AI Engineer Lead
$179,273–$286,837 year
On-siteIrvine, California, United States
Job Summary
Partner with investment professionals to translate ambiguous needs into clear technical specifications for production generative AI applications. Design, build, and operate retrieval-augmented generation pipelines, including parsing, ingestion, chunking, embeddings, and vector storage. Architect and implement agentic workflows that plan multi-step tasks within explicit, auditable boundaries, applying responsible-AI judgment and guardrails for safety.
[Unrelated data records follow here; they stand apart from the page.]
(* ===== verification/AzureEnforcement.v ===== *)
(** * From a policy event to the rules of Azure

    The reconciler and the Azure plug-in together: the rules a new policy makes the
    reconciler ask for ([NPDelivery]), once the plug-in has served the request,
    decide about the traffic of the virtual network the way the policies of the
    group do. *)

From stdpp Require Import base strings list gmap.
From Stdlib Require Import ZArith Lia.
From S2P Require Import Prelude GoStrings GoNet GoCIDR SecurityGroup RuleMerge NPState NPGroups NPPolicy NPController.
From S2P Require Import NPInvariants NPRules NPTheorems NPDelivery.
From S2P Require Import AzureModel AzureRules AzureQuery AzureSecurity AzureTheorems AzureLaws AzureSim.

#[local] Open Scope string_scope.
#[local] Open Scope Z_scope.

Section Enforced.
Context {IXC : CacheIndexer} {AZ : Azure} {LAWS : AzureLaws} {RNG : MapRange}.

(** A request of the reconciler, served by the plug-in. *)
Definition azure_serve (accounts : list AzAccount) (q : CloudRequest) : ZM unit :=
  match q with
  | CreateSecurityGroup id mo => az_CreateSecurityGroup accounts id mo;; mret tt
  | DeleteSecurityGroup id mo => az_DeleteSecurityGroup accounts id mo
  | UpdateSecurityGroupMembers id ms mo => az_UpdateSecurityGroupMembers accounts id ms mo
  | UpdateSecurityGroupRules id ing eg => az_UpdateSecurityGroupRules accounts id ing eg
  end.

(** Rules the reconciler sends are in the form the plug-in needs. *)
Lemma sent_rules_room id ing eg current r name :
  rules_exact r name ing eg -> Forall plugin_rule current ->
  (kept_count id current DirectionInbound + 2 * length ing <= 3996)%nat ->
  (kept_count id current DirectionOutbound + 2 * length eg <= 3996)%nat -> room id ing eg current.
Proof.
  intros (Hi & He & _) Hp H1 H2. split_and!; [done| | |done|done].
  - eapply Forall_impl; [exact Hi|]. intros ru (_ & _ & Hb & _ & Hne & _). by split.
  - eapply Forall_impl; [exact He|]. intros ru (_ & _ & Hb & _ & Hne & _). by split.
Qed.

(** The rules decide about traffic as the policies of the group [name] and, beside
    them, the rules of the other groups in [current] do: allowed is what a policy
    allows to (from) a member of the group, whose application security group is
    [asg], and what a kept rule matches; the rest is denied inside the network. *)
Definition az_enforces (r : Reconciler) (id : CloudResourceID) (ag : gmap string ApplicationSecurityGroup)
    (asg : ApplicationSecurityGroup) (current rules : list SecurityRule) : Prop :=
  forall t,
  (decides AccessAllow rules DirectionInbound t <->
     (in_asg asg (tr_Destination t) /\ exists p, peer_of ag (tr_Source t) p /\
        group_allows r (cid_Name id) DirectionIn (tr_Protocol t) (tr_DestinationPort t) p) \/
     exists k, kept_rule id current DirectionInbound k /\ matches k t) /\
  (decides AccessAllow rules DirectionOutbound t <->
     (in_asg asg (tr_Source t) /\ exists p, peer_of ag (tr_Destination t) p /\
        group_allows r (cid_Name id) DirectionOut (tr_Protocol t) (tr_DestinationPort t) p) \/
     exists k, kept_rule id current DirectionOutbound k /\ matches k t) /\
  (forall d, decides AccessDeny rules d t <->
     ~ decides AccessAllow rules d t /\ ep_InVnet (tr_Source t) = true /\ ep_InVnet (tr_Destination t) = true).

Lemma rules_realized_enforces r c rg id ing eg current rules :
  rules_exact r (cid_Name id) ing eg -> rules_realized c rg id ing eg current rules ->
  exists asg, applied_asgs c rg !! ToLower (cid_Name id) = Some asg /\
    az_enforces r id (address_asgs c rg) asg current rules.
Proof.
  intros (_ & _ & Hex) (_ & asg & Ha & Ht). exists asg. split; [done|]. intros t. destruct (Ht t) as (Hin & Hout & Hdeny).
  rewrite Hin, Hout. split_and!; [| |exact Hdeny]; apply or_iff_compat_r, and_iff_compat_l.
  - split.
    + intros (rule & p & Hr & Hp & Hadm). exists p. split; [done|]. apply Hex. eauto.
    + intros (p & Hp & (ru & ? & ?)%Hex). eauto.
  - split.
    + intros (rule & p & Hr & Hp & Hadm). exists p. split; [done|]. apply Hex. eauto.
    + intros (p & Hp & (ru & ? & ?)%Hex). eauto.
Qed.


End Enforced.

(** ** A sample

    A policy for machines of the virtual network of [AzureSim]'s sample. *)

#[local] Existing Instance map_indexer.
#[local] Existing Instance map_to_list_range.

Definition az_machine (k : NamespacedName) : VirtualMachine :=
  mkVirtualMachine k (<[AnnotationCloudAssignedIDKey := nn_Name k]> {[AnnotationCloudAssignedVPCIDKey := Example.vnet]}) [].
Definition az_env : Env :=
  mkEnv (fun k => GetOk (entity k)) (fun k => GetOk (az_machine k)) (fun _ => inr []) (fun _ => inr []) [].
Definition az_grouped : list Action :=
  (bookmarks ++ [Receive az_env (EvAddrGrp Added (CompleteGroup "db" [member "vm1"]));
                 Receive az_env (EvAppliedToGrp Added (CompleteGroup "web" [member "vm2"]))] ++ ok ++ ok)%list.
Definition az_policy : AntreaPolicy := one_rule_policy "db" "web".
Definition az_web : CloudResourceID := mkCloudResourceID "web" Example.vnet.
Definition az_db : CloudResourceID := mkCloudResourceID "db" Example.vnet.
Definition az_address_group : securityGroup :=
  mkSG true [mkCloudResource CloudResourceTypeVM (mkCloudResourceID "vm1" Example.vnet)] az_db
    securityGroupStateCreated false None None false [] false false.
Definition az_group : securityGroup :=
  mkSG false [mkCloudResource CloudResourceTypeVM (mkCloudResourceID "vm2" Example.vnet)] az_web
    securityGroupStateCreated false None None false [] false false.

Lemma az_policy_arrives : arrives az_policy (sys_r (reached az_grouped)).
Proof.
  apply (one_rule_arrives "db" "web" _ 1%positive az_address_group (CloudResourceID_String az_db)); vm_compute; reflexivity.
Qed.

Lemma az_policy_target : target az_policy (sys_r (reached az_grouped)) 2%positive az_group.
Proof.
  split; [exists (CloudResourceID_String az_web); vm_compute; reflexivity|vm_compute; reflexivity|left|reflexivity..|].
  intros np n Hnp. assert (policies_of (sys_r (reached az_grouped)) (cid_Name (sg_id az_group)) = []) as E by (vm_compute; reflexivity).
  rewrite E in Hnp. destruct (not_elem_of_nil _ Hnp).
Qed.

Definition az_request (ing : list IngressRule) (eg : list EgressRule) : CloudCall :=
  mkCall 2%positive (UpdateSecurityGroupRules az_web ing eg) (ReportOp securityGroupOperationUpdateRules).
Definition http : list IngressRule := [mkIngressRule (Some 80) [] [az_db] (Some 6)].

Lemma az_request_made :
  exists r', handle az_env (EvNetworkPolicy Added az_policy) (sys_r (reached az_grouped)) = Some (tt, r') /\
  calls r' = (calls (sys_r (reached az_grouped)) ++ [az_request http []])%list.
Proof.
  assert (option_map (fun x => calls x.2) (handle az_env (EvNetworkPolicy Added az_policy) (sys_r (reached az_grouped))) =
    Some (calls (sys_r (reached az_grouped)) ++ [az_request http []])%list) as Hc by (vm_compute; reflexivity).
  revert Hc. generalize (sys_r (reached az_grouped)). intros r Hc.
  destruct (handle az_env (EvNetworkPolicy Added az_policy) r) as [[[] r']|]; [|discriminate]. exists r'. by injection Hc.
Qed.

Lemma example_plugin_rules : Forall plugin_rule Example.current.
Proof. apply example_room. Qed.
Practice eval-driven development by defining acceptance criteria, building evaluation harnesses, and measuring correctness, latency, and hallucination. Take end-to-end ownership from discovery through operational excellence, instrumenting systems with observability, cost tracking, and audit trails. Apply FinOps practices to optimize token and infrastructure spend while integrating solutions with enterprise data systems and MLOps tooling. Embed security, privacy, and compliance controls including IAM, encryption, and audit logging to meet regulatory requirements.
Required Qualifications
- Minimum 10+ years of professional software engineering experience
- Strong proficiency in Python (or a comparable modern language)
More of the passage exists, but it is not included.